The prototype interface supports a number of searching and browsing features. For the purposes of this article we focus our attention on the options for searching the newspaper in the collection. The first option consists
in submitting a query from the full-text search box available in every page. This creates a results list of all the
issues containing the searched terms with each term highlighted in every place it occurs on the page. Then the
user can choose the appropriate page format for printing or for browsing. The second possibility to find relevant
articles is to limit the range to a particular year or issue, using the specific search boxes available in the homepage (full-text search, searching by year, by issues, sample thematic tracks and index of names).
266
Current uses of digital historical newspapers
Who is the typical reader of digital historic newspapers? The answer to this question is not an easy one: despite the growing popularity of historical newspapers among readers, very little research has been done regarding
their current uses and users. There have been, however, at least two studies suggesting that old newspapers engage a broad audience, both academic and non-academic. A survey conducted under the NEWSPLAN Scotland
project, exploring the use of historic newspapers on microfilm in Scottish Public Libraries, revealed that for nonacademic readers
who are seeking titles older than a hundred years, the major reasons for using the newspapers were family and
local history. Users wanted to look at birth, marriage and death records […], weather reports, shipping records, information on soldiers, school board information, and gaining insight into Scottish perspective in major historic events” [Jones 2004, doc. online, p. 26].
Concerning the use of 19th century newspapers by academic and scholar audience, [Jones 2004, doc. online]
shows that they serve as important historical sources, both primary and secondary, for scholars of multiple disciplines (historians, archaeologists, geographers, geologists, linguists, etc.), as well as for librarians, teachers, students, and genealogists [Jones 2004, doc. online, p. 2]. Nevertheless, even though considerable useful information has been forthcoming from these studies, they do not fully answer the questions about users of digital historic newspapers.

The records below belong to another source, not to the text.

(* ===== verification/SearchApi.v ===== *)
(** * The search routes (crates/rsearch-server/src/search_api.rs, first half)

    [_search], scrolls over the rows of rsearch-metastore/src/scroll.rs,
    [_msearch] and [_count].  The search service is an argument: what it
    answers a parsed request. *)

From Stdlib Require Import ZArith Lia Bool.
From Stdlib Require Import Strings.Byte.
From stdpp Require Import base gmap sets list strings sorting.
From S2P Require Import Prelude Utf8 Json Order Float64 Common Metastore Auth Dates Mapping Document QueryDsl Sort Search.

Local Open Scope Z_scope.

(** ** Replies *)

Inductive Why :=
| NoSearchRole | NotJson | BadKeepAlive | KeepAliveTooLarge | FromInScroll | AfterInScroll
| BadScrollId | MissingScrollId | ScrollMissing (id : bytes) | NotPermitted (stream : bytes)
| HeaderWithoutBody | CountNotObject | CountMember (key : bytes)
| Refused (r : Refusal) | NoSuchIndex (name : bytes) | Failed.
(** A response, an error body under its status, or a panic: a response that is
    written into and is no object. *)
Inductive Reply := Answer (j : json) | EsError (status : Z) (why : Why) | Unwound.

(** What a search that does not answer says. *)
Inductive Failure := SearchFailed (e : SearchError) | NoStream (name : bytes).
Definition map_search_error (e : Failure) : Reply :=
  match e with
  | SearchFailed (BadRequest r) => EsError 400 (Refused r)
  | NoStream name => EsError 404 (NoSuchIndex name)
  | SearchFailed _ => EsError 500 Failed
  end.
Definition Service : Type := bytes -> SearchRequest -> result Failure json.
(** [SearchRequest::parse], then the service. *)
Definition search_body `{TextCodec} (serve : Service) (index : bytes) (body : json) : result Failure json :=
  match parse_request body with Err e => Err (SearchFailed e) | Ok rq => serve index rq end.
Definition or_reply {A} (r : result Failure A) : result Reply A := match r with Ok a => Ok a | Err e => Err (map_search_error e) end.

(** [j["k"]], and [j["k"] = v]: an object's member, or a [null] made one. *)
Definition at_key (j : json) (k : bytes) : json := default Null (get j k).
Definition set_key (k : bytes) (v j : json) : option json :=
  match j with Object o => Some (Object (obj_insert k v o)) | Null => Some (Object [(k, v)]) | _ => None end.
Definition answer (j : option json) : Reply := match j with Some j => Answer j | None => Unwound end.

(** ** [parse_keep_alive] *)

Definition MAX_KEEP_ALIVE_SECS : Z := f64_of_Z (24 * 3600).
Fixpoint split_number (l : bytes) : bytes * bytes :=
  match l with
  | b :: r => if is_ascii_digit b || Byte.eqb b x2e then let '(n, u) := split_number r in (b :: n, u) else ([], l)
  | [] => ([], [])
  end.
Definition below_zero (b : Z) : bool := f64_negative b && negb (f64_abs b =? 0) && negb (is_nan b).
(** Seconds, as a float. *)
Definition unit_secs (unit : bytes) (amount : Z) : Z :=
  if decide (unit = str "ms") then f64_div_pos amount (f64_of_Z 1000)
  else if decide (unit = str "s") then amount
  else if decide (unit = str "m") then f64_mul_pos amount 60
  else if decide (unit = str "h") then f64_mul_pos amount 3600
  else if decide (unit = str "d") then f64_mul_pos amount 86400
  else NAN_BITS.
Definition parse_keep_alive `{TextCodec} (value : bytes) : result Reply Z :=
  let '(number, unit) := split_number (trim value) in
  let secs := unit_secs unit (default NAN_BITS (parse_f64 number)) in
  if bool_decide (number = []) || negb (is_finite secs) || below_zero secs then Err (EsError 400 BadKeepAlive)
  else if MAX_KEEP_ALIVE_SECS <? secs then Err (EsError 400 KeepAliveTooLarge)
  else Ok secs.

Indeed, both studies have inquired about users of these resources in their traditional forms
(printed format or microfilm), and they do not discuss the specific ways those traditional user groups have utilized them.
This lack of studies regarding the specific user and use of digital historic newspaper collections can be explained, in our opinion, by two factors. Firstly, a great many of those projects are in their infancy: the oldest still
running projects are less than ten years old. Secondly, the study of uses in a digital environment proves to be
difficult.
Indeed, investigating the current and potential user information needs and behavior in the digital context
presents several specific challenges. One of them is to adopt “a robust and scientifically grounded methodology
that provides rich and detailed data on the working habits of users interacting with digital materials” [Snow et al.
2008, doc. online]. In order to collect the most detailed and rigorous data, researchers apply a number of qualitative and quantitative research methods, including questionnaires, interviews, focus group interviews, observation
and experiments. In user studies which aim to investigate information needs and behavior, observation and interviews have been found to be the most valuable methods [Gorman, Clayton 2005; Inskip et al. 2007]. However,
in the digital environment, these traditional data collection techniques pose a severe practical problem. As we
argued earlier, a historical document collection in a traditional library, as a physical (and often unique and as
unique, valuable) object, can be accessed in one place and by one user at a time. Its digital surrogate, freed from
the physical constraints of library and freely available on the library website, has the virtues of ubiquity and simultaneity [Deegan 2001, p. 402]. It can be accessed continuously and simultaneously, from anywhere (or virtually anywhere), at any time and by anyone, library subscriber or random website visitor, having an access to
a computer or other type of terminal connected to the network. In that context, a key question arises: how to
reach this physically absent, geographically dispersed and culturally unbounded reader population?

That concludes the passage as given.